(Beginning of Data shown)
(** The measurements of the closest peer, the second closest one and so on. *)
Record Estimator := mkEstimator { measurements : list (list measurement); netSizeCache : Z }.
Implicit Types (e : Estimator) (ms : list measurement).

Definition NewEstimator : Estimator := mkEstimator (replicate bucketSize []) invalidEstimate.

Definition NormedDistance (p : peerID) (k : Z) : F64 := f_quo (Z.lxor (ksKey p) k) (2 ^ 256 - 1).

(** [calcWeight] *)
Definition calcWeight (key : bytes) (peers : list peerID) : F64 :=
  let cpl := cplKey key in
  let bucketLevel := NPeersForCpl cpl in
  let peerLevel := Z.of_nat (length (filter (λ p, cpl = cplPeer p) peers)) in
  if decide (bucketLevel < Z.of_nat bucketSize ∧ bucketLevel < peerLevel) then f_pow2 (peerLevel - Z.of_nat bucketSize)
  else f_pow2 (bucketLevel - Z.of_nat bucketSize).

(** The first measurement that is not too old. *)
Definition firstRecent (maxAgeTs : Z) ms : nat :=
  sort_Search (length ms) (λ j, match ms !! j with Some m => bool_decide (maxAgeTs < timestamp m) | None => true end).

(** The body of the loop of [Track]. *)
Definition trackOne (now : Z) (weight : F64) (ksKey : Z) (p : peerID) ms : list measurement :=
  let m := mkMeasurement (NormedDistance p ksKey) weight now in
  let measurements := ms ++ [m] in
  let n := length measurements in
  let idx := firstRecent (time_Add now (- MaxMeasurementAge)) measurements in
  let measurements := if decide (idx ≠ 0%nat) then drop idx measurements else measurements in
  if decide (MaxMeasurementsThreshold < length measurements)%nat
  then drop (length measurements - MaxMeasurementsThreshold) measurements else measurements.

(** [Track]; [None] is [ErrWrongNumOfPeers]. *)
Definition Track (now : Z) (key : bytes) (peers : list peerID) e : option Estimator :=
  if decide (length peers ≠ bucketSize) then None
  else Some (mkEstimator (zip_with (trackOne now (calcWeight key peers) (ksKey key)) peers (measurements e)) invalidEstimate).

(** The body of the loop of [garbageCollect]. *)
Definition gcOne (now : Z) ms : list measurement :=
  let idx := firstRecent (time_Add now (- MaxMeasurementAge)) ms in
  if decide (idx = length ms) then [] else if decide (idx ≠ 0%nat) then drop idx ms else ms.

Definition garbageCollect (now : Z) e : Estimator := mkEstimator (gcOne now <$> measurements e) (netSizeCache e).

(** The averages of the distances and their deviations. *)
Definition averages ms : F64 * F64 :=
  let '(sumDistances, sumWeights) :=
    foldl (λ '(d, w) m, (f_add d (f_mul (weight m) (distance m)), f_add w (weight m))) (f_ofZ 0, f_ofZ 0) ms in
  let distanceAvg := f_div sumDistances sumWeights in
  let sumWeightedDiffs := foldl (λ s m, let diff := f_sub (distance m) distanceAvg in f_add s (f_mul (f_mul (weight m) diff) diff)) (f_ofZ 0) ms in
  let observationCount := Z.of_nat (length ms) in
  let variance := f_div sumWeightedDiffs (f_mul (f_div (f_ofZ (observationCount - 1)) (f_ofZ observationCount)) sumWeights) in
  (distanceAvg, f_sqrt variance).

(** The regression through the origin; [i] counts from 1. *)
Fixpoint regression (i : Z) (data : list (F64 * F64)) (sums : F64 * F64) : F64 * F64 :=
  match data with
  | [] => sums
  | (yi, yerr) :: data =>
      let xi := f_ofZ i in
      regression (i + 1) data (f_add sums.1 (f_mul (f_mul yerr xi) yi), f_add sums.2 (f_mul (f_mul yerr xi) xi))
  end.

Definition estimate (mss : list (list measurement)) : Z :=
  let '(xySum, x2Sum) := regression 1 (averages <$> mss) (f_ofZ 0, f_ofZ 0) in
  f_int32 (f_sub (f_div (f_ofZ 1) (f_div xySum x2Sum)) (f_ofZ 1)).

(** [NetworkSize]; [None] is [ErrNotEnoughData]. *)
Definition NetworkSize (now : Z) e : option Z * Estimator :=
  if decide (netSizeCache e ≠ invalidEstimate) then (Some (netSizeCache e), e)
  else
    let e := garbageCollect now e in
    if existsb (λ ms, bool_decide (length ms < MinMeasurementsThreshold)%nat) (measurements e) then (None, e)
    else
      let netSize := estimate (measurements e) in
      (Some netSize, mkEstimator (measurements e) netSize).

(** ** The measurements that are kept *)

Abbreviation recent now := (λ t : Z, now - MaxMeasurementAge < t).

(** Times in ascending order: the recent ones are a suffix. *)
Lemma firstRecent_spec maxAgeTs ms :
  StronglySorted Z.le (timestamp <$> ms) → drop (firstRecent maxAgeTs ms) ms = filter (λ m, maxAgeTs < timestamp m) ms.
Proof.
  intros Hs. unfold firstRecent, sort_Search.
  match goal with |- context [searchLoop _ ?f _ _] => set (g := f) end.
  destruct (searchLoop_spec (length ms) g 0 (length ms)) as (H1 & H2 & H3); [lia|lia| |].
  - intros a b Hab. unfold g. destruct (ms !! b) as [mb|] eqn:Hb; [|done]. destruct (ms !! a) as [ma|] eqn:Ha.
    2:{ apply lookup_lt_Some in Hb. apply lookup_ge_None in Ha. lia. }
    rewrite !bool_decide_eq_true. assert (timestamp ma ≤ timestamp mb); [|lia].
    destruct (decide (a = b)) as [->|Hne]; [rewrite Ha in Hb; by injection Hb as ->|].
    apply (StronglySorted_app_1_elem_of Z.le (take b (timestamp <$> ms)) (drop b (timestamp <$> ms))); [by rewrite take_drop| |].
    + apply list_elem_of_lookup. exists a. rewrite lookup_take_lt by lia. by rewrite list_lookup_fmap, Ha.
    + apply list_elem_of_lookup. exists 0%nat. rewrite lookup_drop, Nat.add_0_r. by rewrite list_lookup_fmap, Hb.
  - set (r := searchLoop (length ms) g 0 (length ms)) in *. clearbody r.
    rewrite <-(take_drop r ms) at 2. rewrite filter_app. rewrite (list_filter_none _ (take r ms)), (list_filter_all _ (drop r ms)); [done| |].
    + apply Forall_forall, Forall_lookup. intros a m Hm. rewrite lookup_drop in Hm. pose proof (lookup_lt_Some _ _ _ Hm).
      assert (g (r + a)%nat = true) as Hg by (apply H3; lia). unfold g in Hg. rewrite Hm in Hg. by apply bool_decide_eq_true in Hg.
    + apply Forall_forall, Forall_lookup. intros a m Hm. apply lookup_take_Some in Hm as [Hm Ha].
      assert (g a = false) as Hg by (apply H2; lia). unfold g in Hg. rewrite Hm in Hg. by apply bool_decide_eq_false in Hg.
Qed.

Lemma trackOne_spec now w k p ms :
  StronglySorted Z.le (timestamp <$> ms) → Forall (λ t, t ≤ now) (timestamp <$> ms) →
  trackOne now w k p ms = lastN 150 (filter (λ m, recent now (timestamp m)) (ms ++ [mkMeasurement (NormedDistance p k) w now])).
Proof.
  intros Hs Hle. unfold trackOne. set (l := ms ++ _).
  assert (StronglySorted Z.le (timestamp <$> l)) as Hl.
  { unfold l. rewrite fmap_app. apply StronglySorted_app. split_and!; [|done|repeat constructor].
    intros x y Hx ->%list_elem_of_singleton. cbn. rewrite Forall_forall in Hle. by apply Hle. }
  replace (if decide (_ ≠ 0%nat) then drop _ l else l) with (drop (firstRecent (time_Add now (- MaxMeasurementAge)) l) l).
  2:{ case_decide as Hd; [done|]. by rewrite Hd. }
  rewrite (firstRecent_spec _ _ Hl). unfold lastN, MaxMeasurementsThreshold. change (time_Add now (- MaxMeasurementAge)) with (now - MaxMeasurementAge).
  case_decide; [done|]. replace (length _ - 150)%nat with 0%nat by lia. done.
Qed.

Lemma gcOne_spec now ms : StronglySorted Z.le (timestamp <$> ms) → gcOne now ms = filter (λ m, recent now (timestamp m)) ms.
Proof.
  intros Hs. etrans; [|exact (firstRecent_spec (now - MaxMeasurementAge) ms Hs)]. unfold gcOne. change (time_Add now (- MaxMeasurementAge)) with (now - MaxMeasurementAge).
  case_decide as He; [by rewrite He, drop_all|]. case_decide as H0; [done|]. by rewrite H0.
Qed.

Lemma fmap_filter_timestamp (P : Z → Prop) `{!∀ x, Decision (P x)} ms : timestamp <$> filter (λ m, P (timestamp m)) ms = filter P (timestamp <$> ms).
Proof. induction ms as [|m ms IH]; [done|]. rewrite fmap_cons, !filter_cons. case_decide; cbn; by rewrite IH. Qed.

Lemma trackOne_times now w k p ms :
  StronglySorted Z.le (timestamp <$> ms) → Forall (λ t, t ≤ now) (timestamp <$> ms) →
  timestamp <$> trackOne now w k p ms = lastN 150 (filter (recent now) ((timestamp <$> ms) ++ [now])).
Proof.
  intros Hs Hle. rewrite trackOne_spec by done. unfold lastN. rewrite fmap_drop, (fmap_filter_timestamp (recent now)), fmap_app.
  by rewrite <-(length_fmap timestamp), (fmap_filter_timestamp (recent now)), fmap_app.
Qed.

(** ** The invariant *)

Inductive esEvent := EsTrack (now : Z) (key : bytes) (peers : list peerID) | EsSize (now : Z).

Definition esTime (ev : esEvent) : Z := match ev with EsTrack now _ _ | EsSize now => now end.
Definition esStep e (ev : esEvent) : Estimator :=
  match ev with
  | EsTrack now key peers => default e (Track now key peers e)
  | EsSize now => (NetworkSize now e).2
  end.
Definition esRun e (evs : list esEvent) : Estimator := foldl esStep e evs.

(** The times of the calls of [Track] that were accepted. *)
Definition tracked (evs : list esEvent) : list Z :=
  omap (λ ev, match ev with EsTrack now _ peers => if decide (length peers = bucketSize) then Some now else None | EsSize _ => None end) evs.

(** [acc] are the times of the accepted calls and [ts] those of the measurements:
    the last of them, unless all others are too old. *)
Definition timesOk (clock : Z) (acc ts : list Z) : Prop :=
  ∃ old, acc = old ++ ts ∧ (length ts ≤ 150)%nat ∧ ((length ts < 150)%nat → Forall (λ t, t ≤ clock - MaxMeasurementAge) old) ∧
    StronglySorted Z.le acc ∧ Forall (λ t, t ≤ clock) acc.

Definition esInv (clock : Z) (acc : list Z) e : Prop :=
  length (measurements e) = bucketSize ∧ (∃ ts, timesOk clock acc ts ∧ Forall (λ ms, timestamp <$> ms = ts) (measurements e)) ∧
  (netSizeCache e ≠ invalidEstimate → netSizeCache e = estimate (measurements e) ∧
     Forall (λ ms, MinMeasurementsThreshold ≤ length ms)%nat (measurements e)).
(End of Data shown)
Description of the task: Search the lines above for the string "then" and copy each line that has it.

Answer below:
  if decide (bucketLevel < Z.of_nat bucketSize ∧ bucketLevel < peerLevel) then f_pow2 (peerLevel - Z.of_nat bucketSize)
  let measurements := if decide (idx ≠ 0%nat) then drop idx measurements else measurements in
  then drop (length measurements - MaxMeasurementsThreshold) measurements else measurements.
  if decide (length peers ≠ bucketSize) then None
  if decide (idx = length ms) then [] else if decide (idx ≠ 0%nat) then drop idx ms else ms.
  if decide (netSizeCache e ≠ invalidEstimate) then (Some (netSizeCache e), e)
    if existsb (λ ms, bool_decide (length ms < MinMeasurementsThreshold)%nat) (measurements e) then (None, e)
  replace (if decide (_ ≠ 0%nat) then drop _ l else l) with (drop (firstRecent (time_Add now (- MaxMeasurementAge)) l) l).
  omap (λ ev, match ev with EsTrack now _ peers => if decide (length peers = bucketSize) then Some now else None | EsSize _ => None end) evs.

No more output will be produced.